Lavisse avait vingt-huit ans en 1870, et il survécut plusieurs années à la grande guerre. Albert Sorel, qui était né la même année 1842, mourut en 1906. Ils forment un grand couple robuste, équilibré, contrasté, de l’histoire française d’entre les deux guerres.

D’un certain point de vue, cette histoire est un dialogue franco-allemand. L’Allemagne avant 1870 avait été conduite à la conscience nationale en partie par de grands historiens, Ranke, Mommsen, Treitschke. D’autre part son outillage de travail historique, dans les Universités, était hors de pair.
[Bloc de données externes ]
(* ===== verification/BlockIndex.v ===== *)
(** The compiled block filter: [infrastructure/src/dns/block_filter/block_index.rs].

    A regular expression and an Aho-Corasick automaton are third-party values:
    the class [Matchers] says what the filter asks of them. *)

From Stdlib Require Import String.
From stdpp Require Import pretty.
From S2P Require Import Prelude Text Errors Net Float64 CacheRecord CacheBloom SuffixTrie.

(** ** Data *)

Class Matchers := {
  Regex : Type;
  regex_new : str → option Regex;
  (** [None] is an error of the engine, on which the filter counts no match. *)
  regex_is_match : Regex → str → option bool;
  AhoCorasick : Type;
  ac_build : list str → option AhoCorasick;
  ac_is_match : AhoCorasick → str → bool;
}.

Definition MANUAL_SOURCE_BIT : Z := 2 ^ 63.
Definition MANUAL_SOURCE_BIT_INDEX : nat := 63.
Definition UNNAMED_ALLOW_BIT : Z := 2 ^ 63.

Inductive Verdict :=
  | ManualAllow
  | ManualDeny (source : BlockSource)
  | Block (source : BlockSource)
  | NoMatch.

#[export] Instance Verdict_eq_dec : EqDecision Verdict.
Proof. solve_decision. Defined.

Definition classify_deny (source : BlockSource) (matched_bits : Z) : Verdict :=
  if bit matched_bits MANUAL_SOURCE_BIT then ManualDeny source else Block source.

Record SourceDescriptor := mkSource { sd_id : Z; sd_name : str }.

Inductive MatchType := MtExact | MtWildcard | MtPattern | MtRegex.
Inductive BlockMatchKind := BmBlocklist | BmManual | BmManagedDomain | BmRegex.
Inductive AllowMatchKind := AmAllowlist | AmRegex.

Record BlockMatch := mkBlockMatch {
  bm_kind : BlockMatchKind; bm_source_id : option Z; bm_name : str; bm_match_type : MatchType;
}.
Record AllowMatch := mkAllowMatch {
  am_kind : AllowMatchKind; am_source_id : option Z; am_name : str; am_match_type : MatchType;
}.

Record FilterExplanation := mkExplanation {
  fe_domain : str; fe_group_id : Z; blocked : bool;
  allow_reasons : list AllowMatch; block_matches : list BlockMatch;
}.

(** *** The bits of a mask *)

Fixpoint trailing_zeros_pos (p : positive) : nat :=
  match p with xO p => S (trailing_zeros_pos p) | _ => 0%nat end.
Definition trailing_zeros (x : Z) : nat :=
  match x with Z.pos p => trailing_zeros_pos p | _ => 64%nat end.

(** The loop over the set bits of a [u64]: 64 rounds are enough. *)
Fixpoint bit_indices (fuel : nat) (remaining : Z) : list nat :=
  match fuel with
  | O => []
  | S fuel =>
      if remaining =? 0 then [] else
      trailing_zeros remaining :: bit_indices fuel (Z.land remaining (remaining - 1))
  end.

Section index.
Context `{Matchers, MembershipGate}.

Record RegexRule := mkRegexRule { rr_id : Z; rr_name : str; rr_regex : Regex }.

Record AllowlistIndex := mkAllowlists {
  global_exact : gset str;
  global_wildcard : SuffixTrie;
  group_exact : gmap Z (gmap str Z);
  group_wildcard : gmap Z SuffixTrie;
  al_bit_to_source : list (option SourceDescriptor);
}.

Record BlockIndex := mkIndex {
  group_masks : gmap Z Z;
  total_blocked_domains : nat;
  exact : gmap str Z;
  bi_bloom : gate;
  wildcard : SuffixTrie;
  patterns : list (AhoCorasick * Z);
  allowlists : AllowlistIndex;
  managed_denies : gmap Z (gset str);
  managed_deny_wildcards : gmap Z SuffixTrie;
  allow_regex_patterns : gmap Z (list RegexRule);
  block_regex_patterns : gmap Z (list RegexRule);
  groups_with_advanced_rules : gset Z;
  bit_to_source : list (option SourceDescriptor);
}.

Definition allowlists_default : AllowlistIndex := mkAllowlists ∅ trie_default ∅ ∅ [].

(** [bloom] is the empty filter of a thousand entries. *)
Definition index_empty (bloom : gate) : BlockIndex :=
  mkIndex ∅ 0 ∅ bloom trie_default [] allowlists_default ∅ ∅ ∅ ∅ ∅ [].

(** ** Classification *)

Definition in_group_set (m : gmap Z (gset str)) (group_id : Z) (domain : str) : bool :=
  match m !! group_id with Some set => bool_decide (domain ∈ set) | None => false end.
Definition in_group_trie (m : gmap Z SuffixTrie) (group_id : Z) (domain : str) : bool :=
  match m !! group_id with Some trie => negb (trie_lookup trie domain =? 0) | None => false end.

Definition in_group_map (m : gmap Z (gmap str Z)) (group_id : Z) (domain : str) : bool :=
  match m !! group_id with Some entries => bool_decide (is_Some (entries !! domain)) | None => false end.

Definition is_allowed_name (al : AllowlistIndex) (domain : str) (group_id : Z) : bool :=
  in_group_map (group_exact al) group_id domain
  || in_group_trie (group_wildcard al) group_id domain
  || bool_decide (domain ∈ global_exact al)
  || negb (trie_lookup (global_wildcard al) domain =? 0).

Definition group_mask (idx : BlockIndex) (group_id : Z) : Z :=
  default MANUAL_SOURCE_BIT (group_masks idx !! group_id).

Definition rule_matches (domain : str) (rule : RegexRule) : bool :=
  default false (regex_is_match (rr_regex rule) domain).
Definition any_rule (rules : option (list RegexRule)) (domain : str) : bool :=
  match rules with Some rules => existsb (rule_matches domain) rules | None => false end.

Definition has_suffix_or_substring_rules (idx : BlockIndex) : bool :=
  negb (trie_is_empty (wildcard idx)) || negb (bool_decide (length (patterns idx) = 0%nat)).

Fixpoint check_patterns (ps : list (AhoCorasick * Z)) (domain : str) (mask : Z) : option Z :=
  match ps with
  | [] => None
  | (ac, source_mask) :: ps =>
      let matched := Z.land source_mask mask in
      if negb (matched =? 0) && ac_is_match ac domain then Some matched
      else check_patterns ps domain mask
  end.

Definition check_wildcard_and_patterns (idx : BlockIndex) (domain : str) (mask : Z) : option Z :=
  let wildcard_bits := Z.land (trie_lookup (wildcard idx) domain) mask in
  if negb (wildcard_bits =? 0) then Some wildcard_bits
  else check_patterns (patterns idx) domain mask.

(** The rules the operator wrote for the group, if it has any. *)
Definition evaluate_advanced (idx : BlockIndex) (domain : str) (group_id : Z) : option Verdict :=
  if negb (bool_decide (group_id ∈ groups_with_advanced_rules idx)) then None
  else if any_rule (allow_regex_patterns idx !! group_id) domain then Some ManualAllow
  else if in_group_set (managed_denies idx) group_id domain
  then Some (ManualDeny Source.ManagedDomain)
  else if in_group_trie (managed_deny_wildcards idx) group_id domain
  then Some (ManualDeny Source.ManagedDomain)
  else if any_rule (block_regex_patterns idx !! group_id) domain
  then Some (ManualDeny Source.RegexFilter)
  else None.

(** The bits of the exact entry, if the filter lets the name through. *)
Definition check_exact (idx : BlockIndex) (domain : str) (mask : Z) : option Z :=
  if gate_check (bi_bloom idx) [HashStr domain] then
    match exact idx !! domain with
    | Some bits =>
        let matched := Z.land bits mask in
        if negb (matched =? 0) then Some matched else None
    | None => None
    end
  else None.

Definition evaluate (idx : BlockIndex) (domain : str) (group_id : Z) : Verdict :=
  if is_allowed_name (allowlists idx) domain group_id then ManualAllow
  else
    let mask := group_mask idx group_id in
    match evaluate_advanced idx domain group_id with
    | Some verdict => verdict
    | None =>
        match check_exact idx domain mask with
        | Some matched => classify_deny Source.Blocklist matched
        | None =>
            if has_suffix_or_substring_rules idx then
              match check_wildcard_and_patterns idx domain mask with
              | Some matched => classify_deny Source.Blocklist matched
              | None => NoMatch
              end
            else NoMatch
        end
    end.

(** ** Attribution *)

Definition block_match_of_bit (idx : BlockIndex) (match_type : MatchType) (i : nat) : BlockMatch :=
  if (i =? MANUAL_SOURCE_BIT_INDEX)%nat
  then mkBlockMatch BmManual None (of_string "Manual blocklist") match_type
  else match mjoin (bit_to_source idx !! i) with
    | Some desc => mkBlockMatch BmBlocklist (Some (sd_id desc)) (sd_name desc) match_type
    | None => mkBlockMatch BmBlocklist None (of_string ("source bit " +:+ pretty i)) match_type
    end.

Definition collect_bit_matches (idx : BlockIndex) (bits : Z) (match_type : MatchType)
    : list BlockMatch := block_match_of_bit idx match_type <$> bit_indices 64 bits.

Definition allow_match_of_bit (idx : BlockIndex) (match_type : MatchType) (i : nat) : AllowMatch :=
  let source := mjoin (al_bit_to_source (allowlists idx) !! i) in
  mkAllowMatch AmAllowlist (sd_id <$> source)
    (default (of_string "Group allowlist") (sd_name <$> source)) match_type.

Definition collect_allow_bits (idx : BlockIndex) (bits : Z) (match_type : MatchType)
    : list AllowMatch := allow_match_of_bit idx match_type <$> bit_indices 64 bits.

Definition matching_rules (rules : option (list RegexRule)) (domain : str) : list RegexRule :=
  List.filter (rule_matches domain) (default [] rules).

Definition collect_allow_matches (idx : BlockIndex) (domain : str) (group_id : Z) : list AllowMatch :=
  let al := allowlists idx in
  match group_exact al !! group_id with
  | Some entries =>
      match entries !! domain with Some bits => collect_allow_bits idx bits MtExact | None => [] end
  | None => []
  end
  ++ match group_wildcard al !! group_id with
     | Some trie => collect_allow_bits idx (trie_lookup trie domain) MtWildcard
     | None => []
     end
  ++ (if bool_decide (domain ∈ global_exact al)
      then [mkAllowMatch AmAllowlist None (of_string "Global allowlist") MtExact] else [])
  ++ (if negb (trie_lookup (global_wildcard al) domain =? 0)
      then [mkAllowMatch AmAllowlist None (of_string "Global allowlist") MtWildcard] else [])
  ++ ((λ rule, mkAllowMatch AmRegex (Some (rr_id rule)) (rr_name rule) MtRegex)
      <$> matching_rules (allow_regex_patterns idx !! group_id) domain).

Definition collect_pattern_matches (idx : BlockIndex) (domain : str) (mask : Z) : list BlockMatch :=
  p ← patterns idx;
  let bits := Z.land p.2 mask in
  if negb (bits =? 0) && ac_is_match p.1 domain then collect_bit_matches idx bits MtPattern else [].

Definition managed_match (match_type : MatchType) : BlockMatch :=
  mkBlockMatch BmManagedDomain None (of_string "Managed domain") match_type.

Definition collect_block_matches (idx : BlockIndex) (domain : str) (group_id : Z) : list BlockMatch :=
  let mask := group_mask idx group_id in
  (if in_group_set (managed_denies idx) group_id domain then [managed_match MtExact] else [])
  ++ (if in_group_trie (managed_deny_wildcards idx) group_id domain
      then [managed_match MtWildcard] else [])
  ++ match exact idx !! domain with
     | Some bits => collect_bit_matches idx (Z.land bits mask) MtExact
     | None => []
     end
  ++ collect_bit_matches idx (Z.land (trie_lookup (wildcard idx) domain) mask) MtWildcard
  ++ collect_pattern_matches idx domain mask
  ++ ((λ rule, mkBlockMatch BmRegex (Some (rr_id rule)) (rr_name rule) MtRegex)
      <$> matching_rules (block_regex_patterns idx !! group_id) domain).

Definition explain (idx : BlockIndex) (domain : str) (group_id : Z) : FilterExplanation :=
  let allow_reasons := collect_allow_matches idx domain group_id in
  let block_matches := collect_block_matches idx domain group_id in
  let blocked :=
    bool_decide (length allow_reasons = 0%nat) && negb (bool_decide (length block_matches = 0%nat)) in
  mkExplanation domain group_id blocked allow_reasons block_matches.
L’œuvre de reconstruction et de réforme ne pouvait guère aller en France sans une attention analogue donnée à l’histoire, sans un bastion d’histoire française, sans des laboratoires d’histoire française, capables d’équilibrer bastions et laboratoires allemands ; un maximum de bonne foi et d’esprit critique était par ailleurs recherché. L’École des Hautes Études, la Revue Critique, la Revue Historique servirent de laboratoires, Lavisse et Sorel en furent des chefs de file.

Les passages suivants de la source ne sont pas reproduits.